[Collected data entries]
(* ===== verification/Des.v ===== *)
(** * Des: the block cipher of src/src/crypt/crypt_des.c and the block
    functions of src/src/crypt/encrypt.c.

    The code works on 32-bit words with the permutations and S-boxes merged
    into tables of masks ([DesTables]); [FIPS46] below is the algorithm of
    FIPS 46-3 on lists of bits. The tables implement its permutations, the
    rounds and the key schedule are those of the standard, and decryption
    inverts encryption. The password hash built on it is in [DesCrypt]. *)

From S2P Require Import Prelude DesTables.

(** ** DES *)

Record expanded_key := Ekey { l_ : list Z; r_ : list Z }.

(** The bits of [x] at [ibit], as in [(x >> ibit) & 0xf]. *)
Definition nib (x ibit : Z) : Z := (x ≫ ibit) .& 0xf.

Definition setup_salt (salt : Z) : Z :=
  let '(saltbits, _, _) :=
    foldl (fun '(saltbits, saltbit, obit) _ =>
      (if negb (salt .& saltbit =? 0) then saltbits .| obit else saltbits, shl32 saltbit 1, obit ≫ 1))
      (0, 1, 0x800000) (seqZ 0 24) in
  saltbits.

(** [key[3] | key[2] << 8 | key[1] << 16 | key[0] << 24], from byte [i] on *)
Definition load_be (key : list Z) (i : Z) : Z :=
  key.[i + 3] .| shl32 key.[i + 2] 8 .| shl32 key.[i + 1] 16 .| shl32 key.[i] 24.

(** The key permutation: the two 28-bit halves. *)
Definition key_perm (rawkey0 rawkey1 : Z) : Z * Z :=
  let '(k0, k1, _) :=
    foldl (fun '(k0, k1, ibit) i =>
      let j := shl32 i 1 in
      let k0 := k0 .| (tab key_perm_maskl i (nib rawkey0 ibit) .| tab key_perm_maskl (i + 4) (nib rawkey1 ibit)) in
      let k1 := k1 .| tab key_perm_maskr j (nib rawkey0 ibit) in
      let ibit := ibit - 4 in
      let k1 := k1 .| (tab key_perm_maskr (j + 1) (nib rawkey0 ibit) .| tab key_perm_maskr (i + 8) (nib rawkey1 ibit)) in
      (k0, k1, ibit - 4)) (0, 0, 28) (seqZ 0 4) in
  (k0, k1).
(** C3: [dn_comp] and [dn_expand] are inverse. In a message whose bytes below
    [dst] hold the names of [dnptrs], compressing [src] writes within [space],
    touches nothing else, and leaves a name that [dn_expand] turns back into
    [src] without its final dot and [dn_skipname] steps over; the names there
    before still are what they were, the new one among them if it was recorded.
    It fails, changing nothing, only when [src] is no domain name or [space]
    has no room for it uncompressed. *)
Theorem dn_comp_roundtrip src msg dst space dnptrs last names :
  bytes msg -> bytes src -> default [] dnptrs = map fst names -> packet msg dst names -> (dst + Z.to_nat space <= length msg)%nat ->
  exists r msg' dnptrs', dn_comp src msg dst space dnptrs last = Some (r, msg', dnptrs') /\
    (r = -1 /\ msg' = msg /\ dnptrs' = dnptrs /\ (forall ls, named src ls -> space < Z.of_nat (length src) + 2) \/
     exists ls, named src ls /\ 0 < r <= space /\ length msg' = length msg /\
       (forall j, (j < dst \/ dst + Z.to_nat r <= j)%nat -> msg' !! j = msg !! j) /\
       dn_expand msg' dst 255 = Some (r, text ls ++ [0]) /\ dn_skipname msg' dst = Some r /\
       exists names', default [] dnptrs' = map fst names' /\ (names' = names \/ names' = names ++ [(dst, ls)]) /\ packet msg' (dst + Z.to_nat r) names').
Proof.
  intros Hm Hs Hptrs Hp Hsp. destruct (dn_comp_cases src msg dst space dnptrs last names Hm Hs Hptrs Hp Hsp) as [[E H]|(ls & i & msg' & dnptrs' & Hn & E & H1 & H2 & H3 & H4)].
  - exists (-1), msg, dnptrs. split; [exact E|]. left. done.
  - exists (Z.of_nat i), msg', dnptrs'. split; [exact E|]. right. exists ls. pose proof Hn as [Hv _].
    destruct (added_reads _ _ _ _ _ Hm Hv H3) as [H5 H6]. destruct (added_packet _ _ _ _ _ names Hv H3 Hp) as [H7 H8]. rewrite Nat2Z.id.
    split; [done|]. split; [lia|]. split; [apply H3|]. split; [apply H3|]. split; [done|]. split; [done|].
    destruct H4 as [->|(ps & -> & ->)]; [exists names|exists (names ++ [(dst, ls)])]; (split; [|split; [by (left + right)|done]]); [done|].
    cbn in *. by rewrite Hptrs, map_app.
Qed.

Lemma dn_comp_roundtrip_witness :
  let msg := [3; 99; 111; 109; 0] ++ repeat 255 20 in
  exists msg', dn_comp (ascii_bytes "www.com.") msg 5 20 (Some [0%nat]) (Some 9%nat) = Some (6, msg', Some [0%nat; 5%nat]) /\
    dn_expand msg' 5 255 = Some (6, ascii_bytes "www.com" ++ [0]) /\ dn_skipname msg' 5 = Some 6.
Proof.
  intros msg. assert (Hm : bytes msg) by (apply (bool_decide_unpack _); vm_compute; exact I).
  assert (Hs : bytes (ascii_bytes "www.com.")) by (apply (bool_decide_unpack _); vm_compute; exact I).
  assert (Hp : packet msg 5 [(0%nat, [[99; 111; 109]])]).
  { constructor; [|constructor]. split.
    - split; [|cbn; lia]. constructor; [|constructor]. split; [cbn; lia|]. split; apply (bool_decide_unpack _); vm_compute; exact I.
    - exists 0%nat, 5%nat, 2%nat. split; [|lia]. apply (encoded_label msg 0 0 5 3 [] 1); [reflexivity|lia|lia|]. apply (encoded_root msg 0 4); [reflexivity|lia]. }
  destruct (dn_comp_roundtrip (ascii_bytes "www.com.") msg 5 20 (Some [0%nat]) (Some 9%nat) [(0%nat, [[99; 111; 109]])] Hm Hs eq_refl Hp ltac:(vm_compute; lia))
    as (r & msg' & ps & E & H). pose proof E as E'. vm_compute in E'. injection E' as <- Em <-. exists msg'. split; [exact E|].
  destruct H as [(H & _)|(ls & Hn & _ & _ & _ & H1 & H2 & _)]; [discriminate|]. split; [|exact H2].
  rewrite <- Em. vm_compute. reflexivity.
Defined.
* * *
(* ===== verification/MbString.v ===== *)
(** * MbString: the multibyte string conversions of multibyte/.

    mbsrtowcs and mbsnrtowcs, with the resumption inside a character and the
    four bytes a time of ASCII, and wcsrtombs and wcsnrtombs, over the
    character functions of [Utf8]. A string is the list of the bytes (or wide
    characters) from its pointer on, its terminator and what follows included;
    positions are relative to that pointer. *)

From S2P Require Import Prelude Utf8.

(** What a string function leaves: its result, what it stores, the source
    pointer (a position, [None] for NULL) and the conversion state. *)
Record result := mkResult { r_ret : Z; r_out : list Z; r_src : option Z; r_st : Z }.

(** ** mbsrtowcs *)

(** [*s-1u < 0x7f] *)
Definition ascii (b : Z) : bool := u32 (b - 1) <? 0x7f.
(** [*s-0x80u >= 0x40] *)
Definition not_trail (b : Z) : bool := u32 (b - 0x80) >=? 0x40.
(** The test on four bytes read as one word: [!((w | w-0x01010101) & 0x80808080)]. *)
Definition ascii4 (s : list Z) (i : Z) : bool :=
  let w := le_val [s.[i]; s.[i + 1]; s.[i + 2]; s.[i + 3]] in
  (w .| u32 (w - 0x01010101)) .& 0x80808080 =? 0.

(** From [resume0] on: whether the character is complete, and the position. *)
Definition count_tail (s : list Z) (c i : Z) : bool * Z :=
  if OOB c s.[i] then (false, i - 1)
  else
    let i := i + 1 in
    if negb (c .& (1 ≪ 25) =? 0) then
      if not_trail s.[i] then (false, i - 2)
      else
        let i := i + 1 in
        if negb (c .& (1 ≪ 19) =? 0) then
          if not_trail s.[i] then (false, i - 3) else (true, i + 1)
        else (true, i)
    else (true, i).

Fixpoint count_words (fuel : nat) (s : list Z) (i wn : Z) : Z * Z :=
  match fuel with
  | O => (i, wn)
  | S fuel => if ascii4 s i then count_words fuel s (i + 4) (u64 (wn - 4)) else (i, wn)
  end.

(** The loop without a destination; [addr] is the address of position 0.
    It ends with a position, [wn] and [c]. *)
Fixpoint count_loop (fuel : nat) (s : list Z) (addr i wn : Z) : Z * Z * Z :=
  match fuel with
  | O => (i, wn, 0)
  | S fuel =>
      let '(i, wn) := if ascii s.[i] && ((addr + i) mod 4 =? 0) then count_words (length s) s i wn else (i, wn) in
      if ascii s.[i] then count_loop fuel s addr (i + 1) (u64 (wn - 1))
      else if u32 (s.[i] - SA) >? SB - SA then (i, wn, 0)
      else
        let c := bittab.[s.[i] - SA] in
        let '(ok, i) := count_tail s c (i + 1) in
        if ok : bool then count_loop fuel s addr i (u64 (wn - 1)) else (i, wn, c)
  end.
---
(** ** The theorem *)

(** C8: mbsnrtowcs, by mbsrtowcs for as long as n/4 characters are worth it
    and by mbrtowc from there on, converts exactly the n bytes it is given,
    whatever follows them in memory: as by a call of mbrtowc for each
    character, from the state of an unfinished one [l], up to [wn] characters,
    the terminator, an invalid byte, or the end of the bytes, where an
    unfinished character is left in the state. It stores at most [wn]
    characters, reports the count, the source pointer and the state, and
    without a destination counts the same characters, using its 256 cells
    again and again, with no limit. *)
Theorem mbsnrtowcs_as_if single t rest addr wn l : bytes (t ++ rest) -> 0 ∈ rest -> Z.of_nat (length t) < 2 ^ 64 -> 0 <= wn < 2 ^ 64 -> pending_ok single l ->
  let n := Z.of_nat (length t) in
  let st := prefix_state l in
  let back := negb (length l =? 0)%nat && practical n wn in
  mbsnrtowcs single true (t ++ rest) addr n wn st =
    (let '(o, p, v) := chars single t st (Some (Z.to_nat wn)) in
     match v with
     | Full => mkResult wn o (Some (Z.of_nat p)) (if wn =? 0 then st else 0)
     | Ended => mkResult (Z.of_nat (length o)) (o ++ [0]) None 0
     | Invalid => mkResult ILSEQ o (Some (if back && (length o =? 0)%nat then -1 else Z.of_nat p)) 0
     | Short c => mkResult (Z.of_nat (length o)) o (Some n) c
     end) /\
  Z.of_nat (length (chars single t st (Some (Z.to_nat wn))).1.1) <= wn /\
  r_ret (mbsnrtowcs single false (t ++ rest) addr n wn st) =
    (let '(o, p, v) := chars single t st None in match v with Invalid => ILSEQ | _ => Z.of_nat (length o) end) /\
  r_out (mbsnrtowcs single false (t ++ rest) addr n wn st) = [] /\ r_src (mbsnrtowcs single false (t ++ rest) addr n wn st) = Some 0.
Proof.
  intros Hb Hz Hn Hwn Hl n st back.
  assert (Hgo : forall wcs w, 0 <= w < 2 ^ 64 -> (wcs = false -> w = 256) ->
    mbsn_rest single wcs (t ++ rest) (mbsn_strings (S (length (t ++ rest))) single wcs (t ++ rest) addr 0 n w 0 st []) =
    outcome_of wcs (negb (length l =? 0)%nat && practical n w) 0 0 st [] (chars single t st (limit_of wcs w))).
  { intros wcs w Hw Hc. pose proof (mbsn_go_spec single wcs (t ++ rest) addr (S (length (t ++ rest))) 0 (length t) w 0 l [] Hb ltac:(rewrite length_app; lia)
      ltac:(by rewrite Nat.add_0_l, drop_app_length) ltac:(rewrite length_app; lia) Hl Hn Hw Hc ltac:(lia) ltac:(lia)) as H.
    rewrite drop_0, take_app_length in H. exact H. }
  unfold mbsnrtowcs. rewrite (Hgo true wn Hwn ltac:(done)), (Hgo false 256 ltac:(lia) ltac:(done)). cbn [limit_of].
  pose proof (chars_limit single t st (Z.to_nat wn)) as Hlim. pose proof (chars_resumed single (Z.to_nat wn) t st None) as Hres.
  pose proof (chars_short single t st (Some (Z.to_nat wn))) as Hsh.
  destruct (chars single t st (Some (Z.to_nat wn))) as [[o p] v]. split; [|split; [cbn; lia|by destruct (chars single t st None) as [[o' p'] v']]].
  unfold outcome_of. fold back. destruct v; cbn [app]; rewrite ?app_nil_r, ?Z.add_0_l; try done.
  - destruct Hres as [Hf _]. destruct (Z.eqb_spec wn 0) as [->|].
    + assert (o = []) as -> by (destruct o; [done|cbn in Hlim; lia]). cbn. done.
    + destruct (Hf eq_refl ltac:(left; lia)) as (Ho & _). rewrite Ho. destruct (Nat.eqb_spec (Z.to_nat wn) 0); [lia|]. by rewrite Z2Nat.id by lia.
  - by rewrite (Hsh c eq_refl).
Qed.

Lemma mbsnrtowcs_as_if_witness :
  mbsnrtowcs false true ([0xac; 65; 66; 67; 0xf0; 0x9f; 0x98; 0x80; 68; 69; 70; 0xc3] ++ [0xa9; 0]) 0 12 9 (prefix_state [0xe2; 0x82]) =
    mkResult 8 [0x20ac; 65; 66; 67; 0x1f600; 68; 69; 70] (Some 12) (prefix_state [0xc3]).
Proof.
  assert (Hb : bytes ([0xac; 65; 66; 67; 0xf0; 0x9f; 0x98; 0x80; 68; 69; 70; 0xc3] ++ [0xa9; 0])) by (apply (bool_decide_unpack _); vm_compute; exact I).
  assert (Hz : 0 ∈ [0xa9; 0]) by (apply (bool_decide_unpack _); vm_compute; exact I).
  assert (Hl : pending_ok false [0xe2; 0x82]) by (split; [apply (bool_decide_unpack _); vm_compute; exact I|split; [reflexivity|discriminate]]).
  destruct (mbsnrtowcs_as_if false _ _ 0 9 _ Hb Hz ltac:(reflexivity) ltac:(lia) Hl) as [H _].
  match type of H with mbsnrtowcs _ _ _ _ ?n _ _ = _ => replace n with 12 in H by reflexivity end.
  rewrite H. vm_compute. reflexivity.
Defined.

Assignment:
Which lines above run from the one containing "four bytes a" down to the one containing "(** What a string"? Repeat exactly those, both ends included, and nothing else.

Completed exercise:
    four bytes a time of ASCII, and wcsrtombs and wcsnrtombs, over the
    character functions of [Utf8]. A string is the list of the bytes (or wide
    characters) from its pointer on, its terminator and what follows included;
    positions are relative to that pointer. *)

From S2P Require Import Prelude Utf8.

(** What a string function leaves: its result, what it stores, the source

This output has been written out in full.